特殊健康診断の対象業務とは?業種別に実施義務をチェック
導入
「自社の業務内容が特殊健康診断の対象になるのかどうか、判断がつかない」という声は、人事労務ご担当者から多く聞かれます。判断を誤ると、必要な健診を実施できないまま長期間放置してしまうリスクがあるため、慎重な確認が求められます。特殊健康診断は、有害業務に従事する労働者の健康障害を早期に発見するために実施が義務付けられていますが、対象となる業務は労働安全衛生法および関連規則に細かく列挙されており、業種だけで判断すると見落としが生じることもあります。本記事では、特殊健康診断の対象業務を業種別に整理し、チェックの進め方を解説します。
対象業務の分類
特殊健康診断の対象業務は、労働安全衛生法第66条第2項および関連する特別規則に定められており、主に有機溶剤業務、鉛業務、四アルキル鉛業務、特定化学物質業務、高気圧業務、電離放射線業務、石綿業務、じん肺法に基づく粉じん業務などに分類されます。これらはいずれも、業務に伴い有害な物質や環境にばく露する可能性があり、通常の定期健康診断では把握しきれない健康影響を早期に発見する必要があるとされています。
業務の判断は「作業内容」がポイント
対象業務に該当するかどうかは、会社の業種そのものではなく、労働者が実際に従事している作業内容によって判断されます。同じ製造業であっても、有機溶剤を取り扱う工程に従事する労働者のみが対象となり、事務作業のみの労働者は対象外となるのが一般的です。
業種別の該当例
製造業では、塗装工程や印刷工程における有機溶剤業務、金属加工における鉛業務や粉じん業務が該当しやすい業務です。建設業では、解体作業における石綿(アスベスト)関連業務、トンネル工事等における粉じん業務、潜函工事などの高気圧業務が該当します。

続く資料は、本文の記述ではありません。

(* ===== verification/Block.v ===== *)
(** * Port input and output and block devices (src/arch/x86_64/io.h,
      src/drivers/block.c)

    The hardware behind the ports is the class [PortDevice]: what a read yields
    and how reads and writes change its state. The kernel side keeps that state,
    the trace of all accesses and the kernel log together in [machine]. A block
    device carries its driver's data and entry points, as in C. *)

From Stdlib Require Import String.
From S2P Require Import Prelude Klog Stdio UserApi.

Class PortDevice (W : Type) : Type := {
  dev_in8 : W -> Z -> Z * W;
  dev_in16 : W -> Z -> Z * W;
  dev_out8 : W -> Z -> Z -> W;
  dev_out16 : W -> Z -> Z -> W
}.

Inductive io_event : Type :=
  | In8 (port value : Z)
  | In16 (port value : Z)
  | Out8 (port value : Z)
  | Out16 (port value : Z).

(** [mc_io] lists the accesses, oldest first. *)
Record machine (W : Type) : Type := mk_machine {
  mc_device : W;
  mc_io : list io_event;
  mc_klog : klog
}.
Arguments mk_machine {W}.
Arguments mc_device {W}.
Arguments mc_io {W}.
Arguments mc_klog {W}.

Section Ports.
Context {W : Type} `{PortDevice W}.

(** ** io.h *)

Definition inb (s : machine W) (port : Z) : Z * machine W :=
  let '(v, d) := dev_in8 (mc_device s) port in
  (u8 v, mk_machine d (mc_io s ++ [In8 port (u8 v)]) (mc_klog s)).

Definition inw (s : machine W) (port : Z) : Z * machine W :=
  let '(v, d) := dev_in16 (mc_device s) port in
  (u16 v, mk_machine d (mc_io s ++ [In16 port (u16 v)]) (mc_klog s)).

Definition outb (s : machine W) (port v : Z) : machine W :=
  mk_machine (dev_out8 (mc_device s) port (u8 v)) (mc_io s ++ [Out8 port (u8 v)]) (mc_klog s).

Definition outw (s : machine W) (port v : Z) : machine W :=
  mk_machine (dev_out16 (mc_device s) port (u16 v)) (mc_io s ++ [Out16 port (u16 v)]) (mc_klog s).

Definition io_wait (s : machine W) : machine W := outb s 0x80 0.

(** [klog_printf] with arguments that fit the format. *)
Definition printk (s : machine W) (fmt : list Z) (args : list va_arg) : machine W :=
  match klog_printf (mc_klog s) fmt args with
  | Some k => mk_machine (mc_device s) (mc_io s) k
  | None => s
  end.
End Ports.

(** ** block.c *)

Definition BLOCK_MAX_DEVICES : Z := 8.
Definition BLOCK_DEVICE_NAME_SIZE : Z := 32.

(** A device of a driver with data [D] on the state [S]. [bd_read] yields its
    verdict and the bytes it stored from the start of the buffer on. *)
Record block_device (D S : Type) : Type := mk_block {
  bd_name : list Z;
  bd_sector_size : Z;
  bd_sector_count : Z;
  bd_writable : bool;
  bd_driver_data : option D;
  bd_read : option (option D -> list Z -> S -> Z -> Z -> bool * list Z * S);
  bd_write : option (option D -> list Z -> S -> Z -> list Z -> Z -> bool * S)
}.
Arguments mk_block {D S}.
Arguments bd_name {D S}.
Arguments bd_sector_size {D S}.
Arguments bd_sector_count {D S}.
Arguments bd_writable {D S}.
Arguments bd_driver_data {D S}.
Arguments bd_read {D S}.
Arguments bd_write {D S}.

Section Block.
Context {W D : Type} `{PortDevice W}.

Abbreviation device := (block_device D (machine W)).

Definition block_init : list device := [].

(** [devices] are the entries of the table below [device_count]. *)
Definition block_register (devices : list device) (s : machine W) (d : option device)
    : bool * list device * machine W :=
  match d with
  | None => (false, devices, s)
  | Some d =>
      if (bd_sector_size d =? 0) || (bd_sector_count d =? 0)
         || (match bd_read d with None => true | Some _ => false end)
         || (BLOCK_MAX_DEVICES <=? Z.of_nat (List.length devices))
      then (false, devices, s)
      else
        (true, devices ++ [d],
         printk s (text_line "block: registered %s sectors=%llu size=%u writable=%s") [VStr (Some (bd_name d)); VWord (bd_sector_count d); VWord (bd_sector_size d);
            VStr (Some (str (if bd_writable d then "yes" else "no")))])
  end.

Definition block_device_count (devices : list device) : Z := Z.of_nat (List.length devices).

Definition block_device_at (devices : list device) (index : Z) : option device :=
  if index <? block_device_count devices then nth_error devices (Z.to_nat index) else None.

Definition block_first_writable (devices : list device) : option device := List.find bd_writable devices.

(** The buffers are not NULL where these are called. *)
Definition block_read (d : option device) (s : machine W) (lba sector_count : Z)
    : bool * list Z * machine W :=
  match d with
  | None => (false, [], s)
  | Some d =>
      match bd_read d with
      | None => (false, [], s)
      | Some read =>
          if (sector_count =? 0) || (bd_sector_count d <? lba)
             || (u64 (bd_sector_count d - lba) <? sector_count)
          then (false, [], s)
          else read (bd_driver_data d) (bd_name d) s lba sector_count
      end
  end.

Definition block_write (d : option device) (s : machine W) (lba : Z) (buffer : list Z) (sector_count : Z)
    : bool * machine W :=
  match d with
  | None => (false, s)
  | Some d =>
      match bd_write d with
      | None => (false, s)
      | Some write =>
          if negb (bd_writable d) || (sector_count =? 0) || (bd_sector_count d <? lba)
             || (u64 (bd_sector_count d - lba) <? sector_count)
          then (false, s)
          else write (bd_driver_data d) (bd_name d) s lba buffer sector_count
      end
  end.
End Block.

医療機関では、放射線を取り扱う業務に従事する場合、電離放射線業務としての特殊健康診断が必要になります。クリーニング業や自動車整備業などでも、有機溶剤を使用する工程があれば対象となる可能性があります。
自社での確認方法
自社が対象業務を有しているかを確認するには、まず現場の作業工程を洗い出し、使用している薬品や資材、作業環境を棚卸しすることが第一歩です。安全データシート(SDS)を確認し、使用している化学物質が特定化学物質や有機溶剤に該当するかを確認する方法も有効です。判断に迷う場合は、労働基準監督署や産業医への相談を通じて、対象業務の該当性を確認しておくと安心です。棚卸しは一度実施して終わりにするのではなく、新規設備の導入や取扱物質の変更があった際に都度見直すことが重要です。
判断に迷いやすい業務の例
短時間だけ有害業務に従事する労働者や、複数の作業を兼務している労働者については、対象業務への該当性判断に迷うケースが多く見られます。作業時間が短くても、有害物質へのばく露がある以上は対象となるのが原則であり、「一時的だから対象外」と自己判断することはリスクを伴います。また、委託先の作業員が自社の有害業務エリアに立ち入る場合、指揮命令関係によって実施義務者が変わることもあるため、契約形態も含めて確認しておくことが望ましいでしょう。
対象業務が判明した後の対応
対象業務が確認できたら、該当する労働者を漏れなくリストアップし、特殊健康診断の実施計画に組み込む必要があります。配置転換や新規採用の際にも、対象業務への配属有無を確認する仕組みを整えておくことが、実施漏れの防止につながります。人事異動のフローに対象業務の確認ステップを組み込んでおくと、担当者の記憶や判断力に依存しない仕組みになります。
まとめ
特殊健康診断の対象業務については、①業種ではなく作業内容で判断する、②有機溶剤・鉛・特定化学物質・粉じん・電離放射線など複数のカテゴリがある、③作業工程やSDSの確認を通じて自社の該当業務を洗い出す、④短時間従事や兼務、委託先作業員なども含めて判断する、⑤配置転換時にも対象業務への該当有無を確認する、という5点が重要です。健康管理システムを活用して労働者ごとの従事業務と健診履歴を紐づけて管理すれば、対象業務の実施漏れを防ぎやすくなります。まずは自社の作業工程の棚卸しから始めてみてはいかがでしょうか。